Definition addUnstakingAmount (ctw : ContextWrapper) (HyperAddr addr : Address) (UnstakedHeight : Z) (am : Amount) : ST S unit :=
  enroll (unstaking_registry ctw UnstakedHeight) addr ;;;
  let! r := attempt (GetUnstakingAmountMap addr UnstakedHeight) in
  let! mp := match r with
             | inr mp => ret mp
             | inl err => if bool_decide (err <> ErrNotExistUnstakingAmount) then fail err else ret ∅
             end in
  let sum := default (NewCoinAmount 0 0) (mp !! HyperAddr) in
  w_SetProcessData ctw (toUnstakingAmountKey UnstakedHeight addr) (Marshal (<[HyperAddr := Add sum am]> mp)).

Definition removeUnstakingAmount (ctw : ContextWrapper) (addr : Address) (UnstakedHeight : Z) : ST S unit :=
  let! ns := w_ProcessData ctw (toUnstakingAmountNumberKey UnstakedHeight addr) in
  match ns with
  | [] => fail ErrNotExistUnstakingAmount
  | _ => withdraw (unstaking_registry ctw UnstakedHeight) addr ns
  end.

(** The error of [removeUnstakingAmount] is dropped. *)
Definition subUnstakingAmount (ctw : ContextWrapper) (HyperAddr addr : Address) (UnstakedHeight : Z) (am : Amount) : ST S unit :=
  let! mp := GetUnstakingAmountMap addr UnstakedHeight in
  match mp !! HyperAddr with
  | None => fail ErrNotExistUnstakingAmount
  | Some sum =>
      if Less sum am then fail ErrMinustUnstakingAmount
      else
        let mp := if IsZero sum then delete HyperAddr mp else <[HyperAddr := Sub sum am]> mp in
        if (0 <? size mp)%nat then w_SetProcessData ctw (toUnstakingAmountKey UnstakedHeight addr) (Marshal mp)
        else let! _ := attempt (removeUnstakingAmount ctw addr UnstakedHeight) in ret tt
  end.

Fixpoint flush_unstaking_loop (ctw : ContextWrapper) (h : Z) (n : nat) (i : Z) (m : gmap Address (gmap Address Amount))
    : ST S (gmap Address (gmap Address Amount)) :=
  match n with
  | O => ret m
  | Datatypes.S n =>
      let! bs := w_ProcessData ctw (toUnstakingAmountReverseKey h i) in
      let addr := copy_into AddressSize bs in
      let! mp := GetUnstakingAmountMap addr h in
      w_SetProcessData ctw (toUnstakingAmountKey h addr) [] ;;;
      w_SetProcessData ctw (toUnstakingAmountNumberKey h addr) [] ;;;
      w_SetProcessData ctw (toUnstakingAmountReverseKey h i) [] ;;;
      flush_unstaking_loop ctw h n (i + 1) (<[addr := mp]> m)
  end.

Definition flushUnstakingAmountMap (ctw : ContextWrapper) (RevokeHeight : Z) : ST S (gmap Address (gmap Address Amount)) :=
  let! bs := w_ProcessData ctw (toUnstakingAmountCountKey RevokeHeight) in
  match bs with
  | [] => ret ∅
  | _ =>
      let! Count := lift (BytesToUint32 bs) in
      let! m := flush_unstaking_loop ctw RevokeHeight (Z.to_nat Count) 0 ∅ in
      w_SetProcessData ctw (toUnstakingAmountCountKey RevokeHeight) [] ;;;
      ret m
  end.
End Formulator.
Lemma run_stakes_refines (ctx : Context_) (m : gmap Address Amount) (ops : list StakeOp) :
  stakes ctx m -> Forall op_ok ops -> Z.of_nat (size m + length ops) < 2 ^ 32 ->
  exists ctx', run_stakes ops ctx = (Ok (spec_stakes ops m), ctx') /\ stakes ctx' (spec_stakes ops m).2 /\
    (forall addr pid name, length addr = length hyper -> addr <> hyper -> seen_ad ctx' addr pid name = seen_ad ctx addr pid name) /\
    (forall pid name, seen_pd ctx' pid name = seen_pd ctx pid name).
Proof.
  intros [Hc Hs] Hops Hsz. destruct (abs_run_stakes ops Hops (abs ctx) m Hs Hsz) as (a' & E & Hs' & Hod).
  destruct (sim_run _ _ ctx _ _ (sim_run_stakes ops) Hc E) as (ctx' & E' & Hc' & <-); [done|].
  exists ctx'. split; [done|]. split; [done|]. split.
  - intros addr pid name Hl Hne. apply (od_ad _ _ Hod). intros name' Ek. apply Hne. unfold account_data_key in Ek. by apply app_inj_1 in Ek as [? _].
  - intros pid name. unfold seen_pd. by rewrite (od_pd _ _ Hod).
Qed.
(** The data of a frame is the state. *)
Record pay_rel (f : Frame) (st : PayState) : Prop := {
  pr_topics : forall t, topic_ok t -> f_pd f (topic_key t) = default [] (ps_topics st !! t);
  pr_names : map_Forall (fun _ n => n <> []) (ps_topics st);
  pr_requests : forall id, f_pd f (request_key id) = from_option Marshal [] (ps_requests st !! id);
  pr_subs : forall t a, topic_ok t -> addr_sized a -> f_ad f (sub_key t a) = from_option Bytes [] (ps_subs st !! (t, a));
  pr_limits : map_Forall (fun _ am => 0 < am) (ps_subs st);
  pr_bal : forall a, addr_sized a -> bal (pay_vault p) f a = ps_bal st a /\ 0 <= ps_bal st a;
  pr_admin : f_pd f admin_key = admin
}.
End Relation.

(** ** Keys *)

Lemma topic_key_inj p t u : topic_ok t -> topic_ok u -> topic_key p t = topic_key p u -> t = u.
Proof.
  intros Ht Hu E. unfold topic_key, process_data_key in E. apply (inj (app _)) in E.
  unfold toTopicKey in E. apply (inj (app _)) in E. by apply (be_bytes_inj 8).
Qed.

Lemma request_key_inj p i j : request_key p i = request_key p j -> i = j.
Proof.
  unfold request_key, process_data_key, toRequestPaymentKey. intros E. apply (inj (app _)) in E. by apply (inj (app _)) in E.
Qed.

Lemma topic_request_key p t i : topic_key p t <> request_key p i.
Proof. unfold topic_key, request_key, process_data_key. intros E. by apply (inj (app _)) in E. Qed.

Lemma sub_key_inj p t u a b : topic_ok t -> topic_ok u -> addr_sized a -> addr_sized b ->
  sub_key p t a = sub_key p u b -> t = u /\ a = b.
Proof.
  intros Ht Hu Ha Hb E. unfold sub_key, account_data_key in E. apply app_inj_1 in E as [-> E]; [|congruence].
  split; [|done]. apply (inj (app _)) in E. apply (inj (app _)) in E. by apply (be_bytes_inj 8).
Qed.

Section Apart.
Context (p : Payment) (Hp : pids_apart p).

Lemma admin_topic_key t : admin_key p <> topic_key p t.
Proof.
  destruct Hp as [(H1 & H2 & H3) _ Hn]. intros E. apply rune_string_inj in E as [E _]; done.
Qed.

Lemma admin_request_key i : admin_key p <> request_key p i.
Proof.
  destruct Hp as [(H1 & H2 & H3) _ Hn]. intros E. apply rune_string_inj in E as [E _]; done.
Qed.

Lemma balance_sub_key a t b : addr_sized a -> addr_sized b -> balance_key (pay_vault p) a <> sub_key p t b.
Proof.
  destruct Hp as [(H1 & H2 & H3) Hn _]. intros Ha Hb E. unfold sub_key, balance_key, account_data_key in E.
  apply app_inj_1 in E as [_ E]; [|congruence]. apply rune_string_inj in E as [E _]; done.
Qed.
End Apart.

(** ** Writes and the state *)

Lemma put_pd_read f k v k' : f_pd (put_pd f k v) k' = if decide (k' = k) then v else f_pd f k'.
Proof. done. Qed.
Lemma put_ad_read f k v k' : f_ad (put_ad f k v) k' = if decide (k' = k) then v else f_ad f k'.
Proof. done. Qed.

Section Writes.
Context (p : Payment) (Hp : pids_apart p) `{!Marshaler RequestPayment} (admin : Address).
Abbreviation R := (pay_rel p admin).

(** Only process data under one key changes. *)
Lemma rel_put_pd f st k v st' : R f st ->
  admin_key p <> k -> ps_subs st' = ps_subs st -> ps_bal st' = ps_bal st ->
  (forall t, topic_ok t -> (if decide (topic_key p t = k) then v else f_pd f (topic_key p t)) = default [] (ps_topics st' !! t)) ->
  map_Forall (fun _ n => n <> []) (ps_topics st') ->
  (forall id, (if decide (request_key p id = k) then v else f_pd f (request_key p id)) = from_option Marshal [] (ps_requests st' !! id)) ->
  R (put_pd f k v) st'.
Proof.
  intros [Ht Hn Hr Hs Hl Hb Ha] Hk Es Eb Ht' Hn' Hr'. split; rewrite ?Es, ?Eb; try done.
  rewrite put_pd_read. by rewrite decide_False.
Qed.

Lemma rel_set_topic f st t name : R f st -> topic_ok t ->
  R (put_pd f (topic_key p t) name)
    (with_topics st (if is_empty name then delete t (ps_topics st) else <[t := name]> (ps_topics st))).
Proof.
  intros HR Ht. apply (rel_put_pd f st); try done; [by apply admin_topic_key| | |].
  - intros u Hu. cbn [ps_topics with_topics]. case_decide as E.
    + apply topic_key_inj in E as ->; [|done..]. destruct name; cbn [is_empty]; by simplify_map_eq.
    + rewrite (pr_topics p admin f st HR u Hu). destruct name; cbn [is_empty];
        [rewrite lookup_delete_ne | rewrite lookup_insert_ne]; try done; by intros ->.
  - cbn [ps_topics with_topics]. destruct name; cbn [is_empty].
    + apply map_Forall_delete, (pr_names p admin f st HR).
    + apply map_Forall_insert_2; [done|]. apply (pr_names p admin f st HR).
  - intros id. rewrite decide_False by (intros E; by apply (topic_request_key p t id)).
    apply (pr_requests p admin f st HR).
Qed.

Lemma rel_set_request f st id v (o : option RequestPayment) : R f st -> v = from_option Marshal [] o ->
  R (put_pd f (request_key p id) v) (with_requests st (partial_alter (fun _ => o) id (ps_requests st))).
Proof.
  intros HR ->. apply (rel_put_pd f st); try done; [by apply admin_request_key| | |].
  - intros u Hu. rewrite decide_False by apply topic_request_key. by apply (pr_topics p admin f st HR).
  - apply (pr_names p admin f st HR).
  - intros j. cbn [ps_requests with_requests]. case_decide as E.
    + apply request_key_inj in E as ->. by rewrite lookup_partial_alter_eq.
    + rewrite lookup_partial_alter_ne by (by intros ->). apply (pr_requests p admin f st HR).
Qed.

Lemma rel_set_sub f st t a v (o : option Amount) : R f st -> topic_ok t -> addr_sized a ->
  v = from_option Bytes [] o -> (forall am, o = Some am -> 0 < am) ->
  R (put_ad f (sub_key p t a) v) (with_subs st (partial_alter (fun _ => o) (t, a) (ps_subs st))).
Proof.
  intros [Ht Hn Hr Hs Hl Hb Ha] Htt Haa -> Ho. split; try done.
  - intros u b Hu Hb'. rewrite put_ad_read. cbn [ps_subs with_subs]. case_decide as E.
    + apply sub_key_inj in E as [-> ->]; [|done..]. by rewrite lookup_partial_alter_eq.
    + rewrite lookup_partial_alter_ne by (by intros [= -> ->]). by apply Hs.
  - intros k am. cbn [ps_subs with_subs]. destruct (decide ((t, a) = k)) as [<-|Hne].
    + rewrite lookup_partial_alter_eq. apply Ho.
    + rewrite lookup_partial_alter_ne by done. apply Hl.
  - intros b Hb'. unfold bal. rewrite put_ad_read. rewrite decide_False by (by apply balance_sub_key). by apply Hb.
Qed.

Lemma rel_set_bal f st a am : R f st -> addr_sized a -> 0 <= am ->
  R (set_bal (pay_vault p) f a am) (with_bal st (upd (ps_bal st) a am)).
Proof.
  intros [Ht Hn Hr Hs Hl Hb Ha] Haa Ham. split; try done.
  - intros u b Hu Hb'. unfold set_bal. rewrite put_ad_read.
    rewrite decide_False by (intros E; by apply (balance_sub_key p Hp a u b)). by apply Hs.
  - intros b Hb'. rewrite bal_set_bal. cbn [ps_bal with_bal]. unfold upd.
    destruct (decide (b = a)); [|by apply Hb]. split; lia.
Qed.
End Writes.
(* ===== verification/Pile.v ===== *)
(** * The block log

    [core/pile/pile.go]: a pile is a file that keeps the blocks of a range of
    heights.  It starts with a header (the height of the last block, three times;
    the range; the hash of the genesis) and a table of offsets; the blocks follow,
    each as its hash, the number of its parts, the compressed lengths and the
    compressed parts.  [AppendData] writes a block and then the three copies of
    the height; [LoadPile] repairs the copies when a crash left them different.

    The file is modelled with its position; errors of the operating system are
    not modelled.  [compress/gzip] is a parameter. *)

From stdpp Require Import base gmap list strings.
From Stdlib Require Import ZArith Lia.
From S2P Require Import Prelude Amount Common.

(** ** Files *)

(** The bytes that were written, the others being zero, the size and the position;
    and the writes that were made, in their order, each with its position. *)
Record File := mkFile { fi_bytes : gmap Z Z; fi_size : Z; fi_pos : Z; fi_log : list (Z * bytes) }.

Definition byte_at (m : gmap Z Z) (i : Z) : Z := default 0 (m !! i).

Fixpoint put_bytes (m : gmap Z Z) (off : Z) (bs : bytes) : gmap Z Z :=
  match bs with
  | [] => m
  | b :: bs => put_bytes (<[off := b]> m) (off + 1) bs
  end.

Definition get_bytes (m : gmap Z Z) (off : Z) (n : nat) : bytes := (fun i => byte_at m (off + Z.of_nat i)) <$> seq 0 n.

Definition io_EOF : error := mkError "io" "EOF".

Definition file_new : File := mkFile ∅ 0 0 [].
Definition Seek (off : Z) : ST File unit := fun f =>
  if off <? 0 then (Err (mkError "os" "invalid argument"), f) else (Ok tt, mkFile (fi_bytes f) (fi_size f) off (fi_log f)).
Definition Write (bs : bytes) : ST File unit := fun f =>
  let pos := fi_pos f + Z.of_nat (length bs) in
  (Ok tt, mkFile (put_bytes (fi_bytes f) (fi_pos f) bs) (Z.max (fi_size f) pos) pos (fi_log f ++ [(fi_pos f, bs)])).
Lemma acts_Set k v : acts (kv_Set k v) (patch_set k v).
Proof.
  intros d. destruct (kv_Set_spec k v d) as (d' & E & Hd). exists d'. split; [done|]. intros q. rewrite Hd. unfold patched, patch_set.
  destruct (decide (q = k)) as [->|Hne]; [by rewrite lookup_insert_eq|by rewrite lookup_insert_ne].
Qed.

Lemma acts_Delete k : acts (kv_Delete k) (patch_del k).
Proof.
  intros d. destruct (kv_Delete_spec k d) as (d' & E & Hd). exists d'. split; [done|]. intros q. rewrite Hd. unfold patched, patch_del.
  destruct (decide (q = k)) as [->|Hne]; [by rewrite lookup_delete_eq|by rewrite lookup_delete_ne].
Qed.

Lemma acts_for_each {A} (l : list A) (body : A -> ST D unit) u : (forall x, x ∈ l -> acts (body x) (u x)) -> acts (for_each l body) (patch_each u l).
Proof.
  induction l as [|x l IH]; intros Hb; cbn [for_each patch_each]; [apply acts_ret|]. apply acts_bind; [apply Hb; by left|apply IH; intros; apply Hb; by right].
Qed.

Lemma acts_lift {A} (r : res A) a (k : A -> ST D unit) u : r = Ok a -> acts (k a) u -> acts (bind (lift r) k) u.
Proof. intros -> Hk d. destruct (Hk d) as (d' & E & Hd). exists d'. by erewrite bind_ok by reflexivity. Qed.

Lemma acts_ext m u w : (forall q, u q = w q) -> acts m u -> acts m w.
Proof. intros Hq Hm d. destruct (Hm d) as (d' & E & Hd). exists d'. split; [done|]. intros q. rewrite Hd. unfold patched. by rewrite Hq. Qed.

(** Deleting everything that [Iterate] finds removes the prefix. *)
Lemma acts_delete_prefix p : acts (let! d := gets id in let! Deletes := lift (kv_Iterate d p) in for_each Deletes (fun kv => kv_Delete kv.1)) (patch_prefix p).
Proof.
  intros d. erewrite bind_ok by reflexivity. unfold id. destruct (kv_Iterate_spec d p) as (l & El & Hl & _). unfold lift. erewrite bind_ok by (by rewrite El).
  destruct (acts_for_each l (fun kv => kv_Delete kv.1) (fun kv => patch_del kv.1) ltac:(intros; apply acts_Delete) d) as (d' & E & Hd).
  exists d'. split; [done|]. intros q. rewrite Hd. unfold patched, patch_prefix. destruct (decide (p `prefix_of` q)) as [Hp|Hp].
  - destruct (kv d !! q) as [v|] eqn:Ev.
    + rewrite (patch_each_some _ _ _ (q, v) None); [done|by apply Hl|unfold patch_del; by rewrite decide_True|].
      intros y _. unfold patch_del. destruct (decide (q = y.1)); auto.
    + destruct (patch_each _ l q) as [o|] eqn:E'; [|done]. apply patch_each_from in E' as (y & _ & Hy). unfold patch_del in Hy. destruct (decide _); by inv Hy.
  - rewrite patch_each_none; [done|]. intros [k v] Hk. apply Hl in Hk as [Hk _]. unfold patch_del. rewrite decide_False; [done|]. cbn. by intros ->.
Qed.
End Actions.

(** ** The patch of a block *)

(** A patch made entry by entry of a map. *)
Definition patch_keyed {K V} `{Countable K} (keys : list K) (m : gmap K V) (u : K -> V -> patch) : patch :=
  patch_each (fun k => match m !! k with Some v => u k v | None => patch_none end) keys.

Section Keyed.
Context {K V : Type} `{Countable K} (keys : list K) (m : gmap K V) (Hkeys : forall k, k ∈ keys <-> is_Some (m !! k)) (u : K -> V -> patch).

Lemma keyed_none q : (forall k v, m !! k = Some v -> u k v q = None) -> patch_keyed keys m u q = None.
Proof. intros Hu. apply patch_each_none. intros k _. destruct (m !! k) eqn:E; [by apply Hu|done]. Qed.

Lemma keyed_at q k v o : m !! k = Some v -> u k v q = Some o -> (forall k' v', m !! k' = Some v' -> k' <> k -> u k' v' q = None) -> patch_keyed keys m u q = Some o.
Proof.
  intros Hk Hu Ho. apply (patch_each_some _ _ _ k); [by apply Hkeys; eauto|by rewrite Hk|]. intros k' _. destruct (m !! k') as [v'|] eqn:E; [|by left].
  destruct (decide (k' = k)) as [->|Hne]; [right; congruence|left; by eapply Ho].
Qed.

####

== WHAT THE TASK REQUIRES ==
From the listing above, output exactly the run of lines that starts with the line containing "intros d. erewrite" and ends with the line containing "- destruct (kv d !! q) as [v|] eqn:Ev.".

== RESULT FOR THIS TASK ==
  intros d. erewrite bind_ok by reflexivity. unfold id. destruct (kv_Iterate_spec d p) as (l & El & Hl & _). unfold lift. erewrite bind_ok by (by rewrite El).
  destruct (acts_for_each l (fun kv => kv_Delete kv.1) (fun kv => patch_del kv.1) ltac:(intros; apply acts_Delete) d) as (d' & E & Hd).
  exists d'. split; [done|]. intros q. rewrite Hd. unfold patched, patch_prefix. destruct (decide (p `prefix_of` q)) as [Hp|Hp].
  - destruct (kv d !! q) as [v|] eqn:Ev.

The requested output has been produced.